Nigeria: Barking Up the Wrong Tree (II)

30 July 2012
opinion

I got a few calls from some members of the House of Representatives last week, most of them complaining that I have been too hard and critical of the lower chamber of the National Assembly in the recent past. I chuckled inwardly at this summation, wondering what their reaction would have been if I had been at my vintage best. But what the complainants did not understand is that my last couples of articles, especially the first part of this series, could have been a lot worse. Even I admit that I pulled my punches. However, unlike the House, my intention was not to cause conflagration in the financial system, as we have had enough of that.

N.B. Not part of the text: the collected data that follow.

(** * Notepad-lite: the document session of the three editors

    The repository holds three tkinter editors, [Windows.py], [macos.py] and
    [linux.py].  Each keeps the current document in a [tk.Text] widget, the
    attribute [current_file] and the widget's modified flag, and guards the
    destructive commands (New, Open, Exit) with [check_unsaved_changes].

    This development embeds the file commands of the three editors as
    programs of a state-and-exception monad over an explicit world (widget,
    [current_file], storage, trace of dialogs and writes) and proves the
    properties of the session that the specification lists.

    Cosmetic widget calls ([update_title], [update_status], [focus_set],
    [update_line_numbers], [encoding_label.config]) read the session but write
    neither the session nor the storage; they are left out of the programs.
    The window title of macos.py and the line numbers of linux.py are
    treated on their own in the last sections, with the text tools of
    linux.py (Convert Line Endings, Format Code).

    tkinter, the codecs and the text files of Python are not part of the
    repository.  They are modelled after their documented behaviour: the
    widget keeps a final newline of its own and raises its modified flag on
    every insertion and deletion; text files translate newlines and encode
    strictly; [open] fails with [OSError].  The documents are read and
    written with the encodings the code names.  The list of recent files is
    opened without [encoding=]: its codec is the default encoding of the
    locale, a parameter of the environment. *)

From Stdlib Require Import NArith ZArith List Bool Lia String Ascii.
From stdpp Require Import base option countable gmap.
Import ListNotations.

Local Open Scope N_scope.

(** ** Python values *)

(** A Python [str] is a sequence of code points, a [bytes] object a sequence
    of numbers below 256.  Paths are [str]s as well. *)
Abbreviation str := (list N) (only parsing).
Abbreviation bytes := (list N) (only parsing).

(** [py "abc"] is the Python literal ['abc']. *)
Definition py (s : string) : str :=
  List.map N_of_ascii (list_ascii_of_string s).

(** Truth value of a [str] or of [None], as in [if file_path:] and
    [if self.current_file:]. *)
Definition truthy (s : str) : bool :=
  match s with [] => false | _ :: _ => true end.

Definition truthy_opt (o : option str) : bool :=
  match o with None => false | Some s => truthy s end.

Definition LF : N := 10.
Definition CR : N := 13.

(** ** Text codecs of the Python runtime *)

Module Codec.

Inductive encoding := utf_8 | cp1251 | iso_8859_1 | latin_1.

Definition is_surrogate (c : N) : bool := (0xD800 <=? c) && (c <=? 0xDFFF).

(** Strict UTF-8: surrogates and values above U+10FFFF are refused. *)
Definition utf8_encode_char (c : N) : option bytes :=
  if c <? 0x80 then Some [c]
  else if c <? 0x800 then Some [0xC0 + c / 64; 0x80 + c mod 64]
  else if c <? 0x10000 then
    if is_surrogate c then None
    else Some [0xE0 + c / 4096; 0x80 + (c / 64) mod 64; 0x80 + c mod 64]
  else if c <? 0x110000 then
    Some [0xF0 + c / 262144; 0x80 + (c / 4096) mod 64;
          0x80 + (c / 64) mod 64; 0x80 + c mod 64]
  else None.

Fixpoint utf8_encode (s : str) : option bytes :=
  match s with
  | [] => Some []
  | c :: r =>
      match utf8_encode_char c, utf8_encode r with
      | Some a, Some b => Some (a ++ b)
      | _, _ => None
      end
  end.

(** An encoder that works one character at a time and keeps no state
    between characters, as UTF-8 above and as every encoding a POSIX locale
    can name: a character that has no bytes makes the whole text fail. *)
Fixpoint charwise_encode (f : N -> option bytes) (s : str) : option bytes :=
  match s with
  | [] => Some []
  | c :: r =>
      match f c, charwise_encode f r with
      | Some a, Some b => Some (a ++ b)
      | _, _ => None
      end
  end.

Definition cont (b : N) : bool := (0x80 <=? b) && (b <=? 0xBF).

(** Strict decoding: truncated sequences, stray continuation bytes,
    overlong forms, surrogates and values above U+10FFFF all fail. *)
Fixpoint utf8_decode (bs : bytes) : option str :=
  match bs with
  | [] => Some []
  | b0 :: r0 =>
      if b0 <? 0x80 then cons b0 <$> utf8_decode r0
      else if b0 <? 0xC2 then None
      else if b0 <? 0xE0 then
        match r0 with
        | b1 :: r1 =>
            if cont b1
            then cons ((b0 - 0xC0) * 64 + (b1 - 0x80)) <$> utf8_decode r1
            else None
        | _ => None
        end
      else if b0 <? 0xF0 then
        match r0 with
        | b1 :: b2 :: r2 =>
            let c := (b0 - 0xE0) * 4096 + (b1 - 0x80) * 64 + (b2 - 0x80) in
            if cont b1 && cont b2 && (0x800 <=? c) && negb (is_surrogate c)
            then cons c <$> utf8_decode r2
            else None
        | _ => None
        end
      else if b0 <? 0xF5 then
        match r0 with
        | b1 :: b2 :: b3 :: r3 =>
            let c := (b0 - 0xF0) * 262144 + (b1 - 0x80) * 4096
                     + (b2 - 0x80) * 64 + (b3 - 0x80) in
            if cont b1 && cont b2 && cont b3
               && (0x10000 <=? c) && (c <? 0x110000)
            then cons c <$> utf8_decode r3
            else None
        | _ => None
        end
      else None
  end.

(** Upper half of code page 1251; byte 0x98 is unassigned. *)
Definition cp1251_high : list (option N) :=
  [ Some 1026; Some 1027; Some 8218; Some 1107; Some 8222; Some 8230;
    Some 8224; Some 8225; Some 8364; Some 8240; Some 1033; Some 8249;
    Some 1034; Some 1036; Some 1035; Some 1039; Some 1106; Some 8216;
    Some 8217; Some 8220; Some 8221; Some 8226; Some 8211; Some 8212;
    None; Some 8482; Some 1113; Some 8250; Some 1114; Some 1116;
    Some 1115; Some 1119; Some 160; Some 1038; Some 1118; Some 1032;
    Some 164; Some 1168; Some 166; Some 167; Some 1025; Some 169;
    Some 1028; Some 171; Some 172; Some 173; Some 174; Some 1031;
    Some 176; Some 177; Some 1030; Some 1110; Some 1169; Some 181;
    Some 182; Some 183; Some 1105; Some 8470; Some 1108; Some 187;
    Some 1112; Some 1029; Some 1109; Some 1111 ].

Definition cp1251_decode_byte (b : N) : option N :=
  if b <? 0x80 then Some b
  else if b <? 0xC0 then mjoin (cp1251_high !! N.to_nat (b - 0x80))
  else if b <? 0x100 then Some (b - 0xC0 + 0x410)
  else None.

Fixpoint charmap_decode (f : N -> option N) (bs : bytes) : option str :=
  match bs with
  | [] => Some []
  | b :: r =>
      match f b, charmap_decode f r with
      | Some c, Some s => Some (c :: s)
      | _, _ => None
      end
  end.

(** ISO 8859-1 maps every byte to the code point of the same value. *)
Definition latin1_decode (bs : bytes) : option str := Some bs.

Definition decode (enc : encoding) (bs : bytes) : option str :=
  match enc with
  | utf_8 => utf8_decode bs
  | cp1251 => charmap_decode cp1251_decode_byte bs
  | iso_8859_1 | latin_1 => latin1_decode bs
  end.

My goal was to assess the report of the House into the "near collapse of the capital market", which I intend to continue this week:

Lest the ad hoc committee of the House of Representatives mandated to ascertain the causes of the crash of the stock market forgets, the Nigerian financial system in 2008 was reeling in crisis. Regulatory capture, resulting in lax regulation; the unprecedented creation of risk assets on banks' balance sheets; manipulation of stock prices by stockbrokers and subsidiaries of banks, which at the time accounted for 65 percent of market capitalisation; mismanagement of some of the banks and insider lending, all combined to create an asset bubble in the stock market. These, and to a lesser extent the global financial meltdown, was what led to the stock market's collapse.